The Cord section includes thick stringing materials, namely leather, rubber, satin, nylon, waxed linen, and waxed cotton.
C-Lon and S-Lon are the same nylon thread, just different brand names and yardages on the spools. The regular C-Lon and S-Lon are used for stringing beads with large holes, such as size 8 seed beads, kumihimo, making Chinese knots, and micro-macrame, among other things. The fine C-Lon is used for micro macrame, bead crochet, and stringing with smaller hole beads, such as size 11 and 15 seed beads. The fine C-Lon is half way in thickness between the regular and the micro sizes.
The Elastic section includes springy string such as elasticity and gossamer floss. This kind of string is usually used to make bracelets that do not include a clasp. Gossamer floss is not as strong as elasticity, but it easily fits through small hole beads.

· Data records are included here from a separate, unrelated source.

(** * cl: one command on every host of a cluster

    A shallow embedding of [main1.go].  The program reads an inventory
    file [hosts], looks up the cluster named on the command line, starts
    one goroutine per host that tries the keys of the directory [certs]
    one after the other, and merges what the goroutines send on two
    channels into its output and its exit code.

    Go strings are byte sequences: they are lists of [ascii] here.  The
    parts of the Go library that the program calls are written out in
    the modules [GoStrings], [GoPath], [GoNet] and [GoBufio]; what lives
    outside the process (environment variables, the remote hosts, the
    file system) is a record that the functions take as an argument.

    [unmarshal] and [run] are functions; a call that can panic returns
    a [result].  The goroutine of a host is the function [task] from
    the shared state to the shared state and the list of what it does;
    the start of [main] is [startup]; the loop of [main], with the
    signal handler and the goroutines as its surroundings, is the
    transition function [step] on labels, and a run of it is a list of
    labels. *)

From Stdlib Require Import List Ascii String ZArith Lia Bool.
From stdpp Require Import base option list gmap strings.

Open Scope string_scope.
Open Scope list_scope.

Abbreviation gostring := (list ascii).

(** A string literal stands for its bytes. *)
Coercion list_ascii_of_string : string >-> list.

Definition NL : ascii := "010"%char.
Definition CR : ascii := "013"%char.

(** The text made of the given lines, each one ended by a newline. *)
Definition unlines (ls : list gostring) : gostring :=
  concat (map (fun l => l ++ [NL]) ls).

(** ** What a Go call can do besides returning *)

Inductive runtime_error : Type :=
  | IndexOutOfRange
  | SliceBoundsOutOfRange.

Inductive result (A : Type) : Type :=
  | Returns (a : A)
  | Panic (why : runtime_error).

Arguments Returns {A} a.
Arguments Panic {A} why.

#[global] Instance result_ret : MRet result := fun _ a => Returns a.

#[global] Instance result_bind : MBind result := fun _ _ k r =>
  match r with
  | Returns a => k a
  | Panic why => Panic why
  end.

(** [s[i]]: indexing panics out of range. *)
Definition index {A : Type} (s : list A) (i : nat) : result A :=
  match s !! i with
  | Some a => Returns a
  | None => Panic IndexOutOfRange
  end.

(** ** Package strings *)

Module GoStrings.

Fixpoint HasPrefix (s p : gostring) : bool :=
  match p, s with
  | [], _ => true
  | _ :: _, [] => false
  | a :: p', b :: s' => bool_decide (a = b) && HasPrefix s' p'
  end.

Fixpoint Contains (s sub : gostring) : bool :=
  HasPrefix s sub ||
  match s with
  | [] => false
  | _ :: s' => Contains s' sub
  end.

(** [strings.Split(s, sep)] for a separator of one byte, which is what
    both call sites pass.  The result is never empty. *)
Fixpoint SplitByte (s : gostring) (sep : ascii) : list gostring :=
  match s with
  | [] => [[]]
  | c :: s' =>
      if bool_decide (c = sep) then [] :: SplitByte s' sep
      else match SplitByte s' sep with
           | p :: ps => (c :: p) :: ps
           | [] => [[c]]
           end
  end.

Definition Split (s sep : gostring) : list gostring :=
  match sep with
  | [c] => SplitByte s c
  | _ => [s]
  end.

(** The loop of [strings.Replace]: [skip] bytes of a match are still to
    be dropped, [n] replacements are still allowed ([n < 0]: no limit).
    Matches are taken leftmost first and do not overlap. *)
Fixpoint replace_from (old new : gostring) (n : Z) (skip : nat)
    (s : gostring) : gostring :=
  match s with
  | [] => []
  | c :: s' =>
      match skip with
      | S k => replace_from old new n k s'
      | O =>
          if negb (n =? 0)%Z && HasPrefix s old
          then new ++ replace_from old new (n - 1)%Z (length old - 1) s'
          else c :: replace_from old new n 0 s'
      end
  end.

(** [strings.Replace(s, old, new, n)].  With an empty [old] Go inserts
    [new] around every rune; no call of the program passes an empty
    [old] (each holds a literal byte), and that case returns [s]. *)
Definition Replace (s old new : gostring) (n : Z) : gostring :=
  match old with
  | [] => s
  | _ :: _ => replace_from old new n 0 s
  end.

Definition Join (elems : list gostring) (sep : gostring) : gostring :=
  match elems with
  | [] => []
  | e :: es => e ++ concat (map (fun x => sep ++ x) es)
  end.

(** The bytes of [s] start with a white-space rune of this width (in
    bytes); 0 when they do not.  These are the runes of
    [unicode.IsSpace] in UTF-8: U+0009..U+000D, U+0020, U+0085, U+00A0,
    U+1680, U+2000..U+200A, U+2028, U+2029, U+202F, U+205F, U+3000. *)
Definition space3 (a b c : N) : bool :=
  ((a =? 225) && (b =? 154) && (c =? 128))%N
  || ((a =? 226) && (b =? 128)
      && (((128 <=? c) && (c <=? 138)) || (c =? 168) || (c =? 169)
          || (c =? 175)))%N
  || ((a =? 226) && (b =? 129) && (c =? 159))%N
  || ((a =? 227) && (b =? 128) && (c =? 128))%N.

Definition space2 (a b : N) : bool :=
  ((a =? 194) && ((b =? 133) || (b =? 160)))%N.

Definition space1 (a : N) : bool :=
  (((9 <=? a) && (a <=? 13)) || (a =? 32))%N.

Definition space_width (s : gostring) : nat :=
  match s with
  | a :: r =>
      if space1 (N_of_ascii a) then 1
      else match r with
           | b :: r' =>
               if space2 (N_of_ascii a) (N_of_ascii b) then 2
               else match r' with
                    | c :: _ =>
                        if space3 (N_of_ascii a) (N_of_ascii b)
                             (N_of_ascii c)
                        then 3 else 0
                    | [] => 0
                    end
           | [] => 0
           end
  | [] => 0
  end.

(** The same test on the reversed bytes, for the right end. *)
Definition space_width_rev (s : gostring) : nat :=
  match s with
  | a :: r =>
      if space1 (N_of_ascii a) then 1
      else match r with
           | b :: r' =>
               if space2 (N_of_ascii b) (N_of_ascii a) then 2
               else match r' with
                    | c :: _ =>
                        if space3 (N_of_ascii c) (N_of_ascii b)
                             (N_of_ascii a)
                        then 3 else 0
                    | [] => 0
                    end
           | [] => 0
           end
  | [] => 0
  end.

Fixpoint trim_with (width : gostring -> nat) (s : gostring) : gostring :=
  match s with
  | [] => []
  | _ :: r =>
      match width s, r with
      | 1, _ => trim_with width r
      | 2, _ :: r2 => trim_with width r2
      | 3, _ :: _ :: r3 => trim_with width r3
      | _, _ => s
      end
  end.

(** [strings.TrimSpace]: leading, then trailing white-space runes. *)
Definition TrimSpace (s : gostring) : gostring :=
  rev (trim_with space_width_rev (rev (trim_with space_width s))).

End GoStrings.

(** ** Package path/filepath (Unix) *)

Module GoPath.

(** One path element on the stack of [Clean]: [..] removes the element
    before it when there is one; at the root it is dropped, and in a
    relative path it is kept. *)
Definition clean_step (rooted : bool) (stack : list gostring)
    (elem : gostring) : list gostring :=
  if bool_decide (elem = []) || bool_decide (elem = ".") then stack
  else if bool_decide (elem = "..") then
    match stack with
    | top :: below =>
        if bool_decide (top = "..")
        then if rooted then stack else elem :: stack
        else below
    | [] => if rooted then stack else [elem]
    end
  else elem :: stack.

(** [filepath.Clean]; the stack holds the last element first. *)
Definition Clean (path : gostring) : gostring :=
  match path with
  | [] => "."
  | c :: _ =>
      let rooted := bool_decide (c = "/"%char) in
      let stack := fold_left (clean_step rooted)
                     (GoStrings.SplitByte path "/"%char) [] in
      let body := GoStrings.Join (rev stack) "/" in
      if rooted then "/" ++ body
      else match body with [] => "." | _ => body end
  end.

(** [filepath.Join]: leading empty elements are skipped, the rest is
    joined with [/] and cleaned. *)
Fixpoint Join (elem : list gostring) : gostring :=
  match elem with
  | [] => []
  | [] :: rest => Join rest
  | _ :: _ => Clean (GoStrings.Join elem "/")
  end.

End GoPath.

(** ** Package net *)

Module GoNet.

Fixpoint IndexByte (s : gostring) (c : ascii) : option nat :=
  match s with
  | [] => None
  | x :: s' => if bool_decide (x = c) then Some 0 else S <$> IndexByte s' c
  end.

Fixpoint LastIndexByte (s : gostring) (c : ascii) : option nat :=
  match s with
  | [] => None
  | x :: s' =>
      match LastIndexByte s' c with
      | Some i => Some (S i)
      | None => if bool_decide (x = c) then Some 0 else None
      end
  end.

The Monofilament section is where you will find Supplemax. This string is a clear plastic-like material that looks like fishing line. It is our least expensive stringing material. The drawbacks of this material are that when it is tied into a knot, the knot is fairly large, and it can kink as it is handled. It is, however, the ideal string for making twisted multi-strand necklaces.
The Steel Wire section includes the Beadalon and Softflex brands of stranded steel wire coated with nylon. Of these, the ones with more strands are the most flexible, but also the most expensive. If your design needs the string to show, this is the ideal material. It is usually finished with crimp beads, although it is advertised that it can be knotted. We prefer this string for use with crystals, as the sharp edges of crystal beads can cut any other stringing material.

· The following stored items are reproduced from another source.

Lemma generateProperties_keeps rec fields :
  Forall (fun member => forall g, I g -> I (rec g member.2).1) fields ->
  forall g properties required,
    I g -> I (generateProperties rec g fields properties required).1.1.
Proof.
  induction 1 as [|[field ft] rest Hft _ IH]; intros g properties required HI; [done|].
  simpl in Hft. simpl.
  destruct (negb (IsExported field)); [by apply IH|].
  destruct (jsonMember field ft) as [[fieldName skip] isRequired].
  destruct skip; [by apply IH|].
  specialize (Hft g HI). destruct (rec g ft) as [g' fieldSchema]. by apply IH.
Qed.

Lemma generateSchema_keeps (t : GoType) :
  (forall n g, I g -> I (generateSchema g (TPtr n t)).1)
  /\ (forall g, I g -> I (generateSchema g t).1).
Proof.
  induction t as [name|name k|name k|name k|name|name elem IH|name elem IH|name elem IH
                 |name key elem _ IH|name fields IH|name k] using GoType_nested_ind.
  1-5, 7-11: match goal with
             | |- _ /\ ?R =>
                 assert R as Hbody; [|split; [intros ?; exact Hbody|exact Hbody]]
             end.
  all: try (intros g HI; simpl;
            destruct (negb _ && bool_decide (is_Some (schemas g !! _))); done).
  - intros g HI. simpl.
    destruct (negb _ && bool_decide (is_Some (schemas g !! _))); [done|].
    destruct IH as [_ IH]. specialize (IH g HI).
    by destruct (generateSchema g elem).
  - intros g HI. simpl.
    destruct (negb _ && bool_decide (is_Some (schemas g !! _))); [done|].
    destruct IH as [_ IH]. specialize (IH g HI).
    by destruct (generateSchema g elem).
  - intros g HI. rewrite generateSchema_struct. cbv zeta.
    destruct (negb _ && bool_decide (is_Some (schemas g !! _))); [done|].
    pose proof (generateProperties_keeps generateSchema fields) as Hloop.
    specialize (Hloop (Forall_impl _ _ _ IH (fun member H => proj2 H)) g ∅ [] HI).
    destruct (generateProperties generateSchema g fields ∅ []) as [[g' props] req].
    simpl in Hloop. destruct (negb _); [by apply insert_keeps|done].
  - split.
    + intros n g HI. simpl.
      destruct (negb _ && bool_decide (is_Some (schemas g !! _))); done.
    + intros g HI. destruct IH as [IH _]. apply (IH name g HI).
Qed.

End RegistryInvariant.

(** X17: generateSchema keeps its two registries in step and only adds to
    them: when the generator's own registry and the one of the components
    hold the same schemas before a call they do so after it, and every name
    registered before the call is registered after it. *)
Theorem registries_grow_together g t g1 s :
  generateSchema g t = (g1, s) ->
  (schemas g = components_Schemas g -> schemas g1 = components_Schemas g1)
  /\ (forall name, is_Some (schemas g !! name) -> is_Some (schemas g1 !! name)).
Proof.
  intros Hgen. split.
  - intros Hsync.
    pose proof (proj2 (generateSchema_keeps
                         (fun g' => schemas g' = components_Schemas g')
                         (fun g' name s' H => ltac:(simpl; by rewrite H)) t) g Hsync) as H.
    by rewrite Hgen in H.
  - intros name Hin.
    pose proof (proj2 (generateSchema_keeps
                         (fun g' => is_Some (schemas g' !! name))
                         (fun g' name' s' H => ltac:(
                            simpl; destruct (decide (name' = name)) as [->|Hne];
                            [rewrite lookup_insert_eq; eauto
                            |by rewrite lookup_insert_ne])) t) g Hin) as H.
    by rewrite Hgen in H.
Qed.

(** ** Registering handlers *)

Lemma operationOf_zero (m : string) :
  operationOf (mkPathItem None None None None None) m = None.
Proof. unfold operationOf. by repeat destruct (bool_decide _). Qed.

(** One registration under one of the five methods. *)
Lemma RegisterHandler_slot ToUpper g info m :
  ToUpper (HandlerInfo_Method info) = m ->
  m ∈ methods ->
  let g' := Generator_RegisterHandler ToUpper g info in
  let before :=
    default (mkPathItem None None None None None) (Paths g !! HandlerInfo_Path info) in
  exists item,
    Paths g' !! HandlerInfo_Path info = Some item
    /\ operationOf item m = Some (buildOperation (registry g) info).2
    /\ (forall m', m' <> m -> operationOf item m' = operationOf before m')
    /\ (forall path, path <> HandlerInfo_Path info -> Paths g' !! path = Paths g !! path)
    /\ registry g' = (buildOperation (registry g) info).1.
Proof.
  intros Hm Hin. unfold Generator_RegisterHandler. rewrite Hm.
  destruct (buildOperation (registry g) info) as [reg op]. cbv zeta. simpl.
  unfold methods in Hin.
  repeat (apply elem_of_cons in Hin as [->|Hin]); [..|by apply elem_of_nil in Hin].
  all: eexists; split; [apply lookup_insert_eq|].
  all: split; [reflexivity|].
  all: split; [|split; [intros path Hp; by apply lookup_insert_ne|reflexivity]].
  all: intros m' Hm'; unfold operationOf; simpl.
  all: repeat case_bool_decide; simplify_eq; done.
Qed.

(** X18: a registration under GET, POST, PUT, DELETE or PATCH, in any
    letter case that ToUpper brings to one of them, puts the operation it
    builds under that method of the path and leaves the other methods of the
    path and all other paths as they were; so two registrations for one path
    under different methods are both documented, under the same method the
    later one replaces the earlier, and a registration under any other
    method changes no operation of the path. *)
Theorem registrations_share_a_path ToUpper g info1 info2 m1 m2 :
  ToUpper (HandlerInfo_Method info1) = m1 ->
  ToUpper (HandlerInfo_Method info2) = m2 ->
  m1 ∈ methods ->
  HandlerInfo_Path info1 = HandlerInfo_Path info2 ->
  let g1 := Generator_RegisterHandler ToUpper g info1 in
  let g2 := Generator_RegisterHandler ToUpper g1 info2 in
  let op1 := (buildOperation (registry g) info1).2 in
  let op2 := (buildOperation (registry g1) info2).2 in
  exists item1 item2,
    Paths g1 !! HandlerInfo_Path info1 = Some item1
    /\ Paths g2 !! HandlerInfo_Path info1 = Some item2
    /\ operationOf item1 m1 = Some op1
    /\ (m2 ∈ methods -> operationOf item2 m2 = Some op2)
    /\ (m2 <> m1 -> operationOf item2 m1 = Some op1)
    /\ (m2 ∉ methods -> forall m, operationOf item2 m = operationOf item1 m)
    /\ (forall path, path <> HandlerInfo_Path info1 -> Paths g2 !! path = Paths g !! path).
Proof.
  intros Hm1 Hm2 Hin1 Hpath g1 g2 op1 op2.
  destruct (RegisterHandler_slot ToUpper g info1 m1 Hm1 Hin1)
    as (item1 & Hitem1 & Hop1 & Hframe1 & Hother1 & _).
  fold g1 in Hitem1, Hother1.
  destruct (decide (m2 ∈ methods)) as [Hin2|Hin2].
  - destruct (RegisterHandler_slot ToUpper g1 info2 m2 Hm2 Hin2)
      as (item2 & Hitem2 & Hop2 & Hframe2 & Hother2 & _).
    fold g2 in Hitem2, Hother2. rewrite <- Hpath in Hitem2, Hframe2, Hother2.
    rewrite Hitem1 in Hframe2. simpl in Hframe2.
    exists item1, item2. repeat split; try done.
    + intros Hne. rewrite Hframe2 by done. exact Hop1.
    + intros path Hp. rewrite Hother2, Hother1 by done. reflexivity.
  - exists item1, item1.
    assert (Paths g2 = <[HandlerInfo_Path info1 := item1]> (Paths g1)) as Hsame.
    { unfold g2, Generator_RegisterHandler. rewrite Hm2, <- Hpath, Hitem1.
      destruct (buildOperation (registry g1) info2) as [reg op]. simpl.
      unfold methods in Hin2. rewrite !not_elem_of_cons in Hin2.
      destruct Hin2 as (? & ? & ? & ? & ? & _).
      rewrite !bool_decide_eq_false_2 by done. reflexivity. }
    rewrite Hsame. repeat split; try done.
    + apply lookup_insert_eq.
    + intros path Hp. rewrite lookup_insert_ne by done. by apply Hother1.
Qed.

(** ** The further theorems at concrete inputs *)

Lemma findInTag_accepts_named_witness :
  stringBytes "id" <> []
  /\ tagTypePath <> tagTypeNone
  /\ exists key tag,
       (key, tagTypePath) ∈ annotations
       /\ Tag_Lookup [("json", "id"); ("path", "id")] key = Some tag
       /\ stringBytes "id" = stringBytes tag.
Proof.
  apply (findInTag_accepts_named (exported "ID" [("json", "id"); ("path", "id")])).
  reflexivity.
Defined.

Lemma getValue_cache_transparent_witness :
  let in_ := mkDecodeIn (GET [("age", ["30"; "31"])]) None [] in
  ("30", true) = resolve canonicalNames defaultPathLookuper (r in_) "age" tagTypeQuery
  /\ r (mkDecodeIn (r in_) (Some (URL_Query (r in_))) []) = r in_
  /\ coherent (mkDecodeIn (r in_) (Some (URL_Query (r in_))) []).
Proof.
  intros in_.
  apply (getValue_cache_transparent canonicalNames defaultPathLookuper in_
           (stringBytes "age") tagTypeQuery).
  - split; [by left|constructor].
  - reflexivity.
Defined.

Lemma cookie_cache_stable_witness :
  let req := mkRequest ∅ ∅ [mkCookie "session" "abc"] (Unread "") in
  let in' := mkDecodeIn req None [mkCookie "session" "abc"] in
  getValue canonicalNames defaultPathLookuper in' (stringBytes "session") tagTypeCookie
  = (in', "abc", true).
Proof.
  intros req in'.
  destruct (cookie_cache_stable canonicalNames defaultPathLookuper
              (mkDecodeIn req None []) (stringBytes "session") in' "abc") as (H & _).
  apply H. reflexivity.
Defined.

Lemma decode_keeps_context_witness :
  let req := mkRequest ∅ ∅ [mkCookie "session" "abc"] (Unread "") in
  let in' := mkDecodeIn req None [mkCookie "session" "abc"] in
  r in' = req /\ (coherent (mkDecodeIn req None []) -> coherent in').
Proof.
  intros req in'.
  apply (decode_keeps_context canonicalNames noFloat sameFloat defaultPathLookuper
           (VStruct [(exported "Session" [("cookie", "session")], VString "")])
           (mkDecodeIn req None []) flagRW []
           in' (VStruct [(exported "Session" [("cookie", "session")], VString "abc")])
           None).
  reflexivity.
Defined.


Lemma walk_error_kinds_witness :
  let age := VStruct [(exported "Age" [("query", "age")], VInt KInt 0)] in
  let req := GET [("age", ["abc"])] in
  let run := Unmarshal canonicalNames noFloat sameFloat emptyObject defaultPathLookuper in
  isWalkError (InvalidNumber (mkNumError "ParseInt" "abc" ErrSyntax)) = true
  /\ run req age = Return (req, age, Some InvalidDestination)
  /\ run req (VPtr true age) = Return (req, VPtr true age, Some InvalidDestination)
  /\ (InvalidNumber (mkNumError "ParseInt" "abc" ErrSyntax) = InvalidDestination
       <-> nonNilPointer (VPtr false age) = false).
Proof.
  intros age req run.
  destruct (walk_error_kinds canonicalNames noFloat sameFloat emptyObject
              defaultPathLookuper) as (Hwalk & Hinvalid & Honly).
  split; [|split; [|split]].
  - apply (Hwalk age (mkDecodeIn req None []) flagRW []
             (mkDecodeIn req (Some (URL_Query req)) []) age).
    reflexivity.
  - apply (Hinvalid req age); [vm_compute; discriminate|reflexivity].
  - apply (Hinvalid req (VPtr true age)); [vm_compute; discriminate|reflexivity].
  - apply (Honly req (VPtr false age) req (VPtr false age));
      [vm_compute; discriminate|reflexivity].
Defined.

Lemma exported_destination_no_panic_witness :
  let req := GET [("age", ["abc"])] in
  exists dest' err,
    Unmarshal canonicalNames noFloat sameFloat emptyObject defaultPathLookuper req
      (VPtr false (VStruct [(exported "Age" [("query", "age")], VPtr true (VInt KInt 0))]))
    = Return (req, dest', err).
Proof.
  intros req.
  apply (exported_destination_no_panic canonicalNames noFloat sameFloat emptyObject
           defaultPathLookuper).
  - vm_compute. discriminate.
  - reflexivity.
Defined.

Lemma setField_failure_allocates_witness :
  let v := VPtr true (VInt KInt 0) in
  VPtr false (VInt KInt 0) = allocated v
  /\ pointee (VPtr false (VInt KInt 0)) = pointee v
  /\ (forall elem, v = VPtr true elem -> exists elem', VPtr false (VInt KInt 0) = VPtr false elem').
Proof.
  intros v.
  apply (setField_failure_allocates noFloat sameFloat flagRW v "abc" _
           (InvalidNumber (mkNumError "ParseInt" "abc" ErrSyntax))).
  reflexivity.
Defined.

The Thread section includes silk, Fireline, PowerPro, Dandyline, S-Lon nylon, Griffin polyester/nylon, Power Nylon, metallic, and Sylamide threads. These threads are used for a wide variety of beading techniques. Silk is most often used with pearls and is knotted between each bead. It's drawback is that it will stretch with time. Fireline and Power Pro are both fishing line made from gel spun polyethelene. They are different in their feel, with Power Pro being softer and more thread-like. They are very strong, and work well with both bead stringing, loom and off-loom beading. (We use Fireline for almost all of our custom stringing projects.) Dandyline is similar to PowerPro and is a good all-around bead string. S-Lon nylon thread is preferred by our bead embroidery customers due to its softness and wide color selection. Griffin thread is the thread of choice for a one-necklace project because it is available in a small quantity and comes with a needle attached, so you can get thicker thread through the beads than if it were doubled on a needle. Power Nylon is the same as Griffin thread, but comes on a large spool without a needle. Silamide is preferred by many as the thread for off-loom bead weaving with very small beads, as it it very thin thread that will fit through any bead. The same can be said of S-Lon nylon thread. Choosing a colored thread can enhance the color appearance of pale transparent beads. Metallic thread is used for both stringing and bead embroidery in places where the metallic reflectivity of the thread is going to show in the design.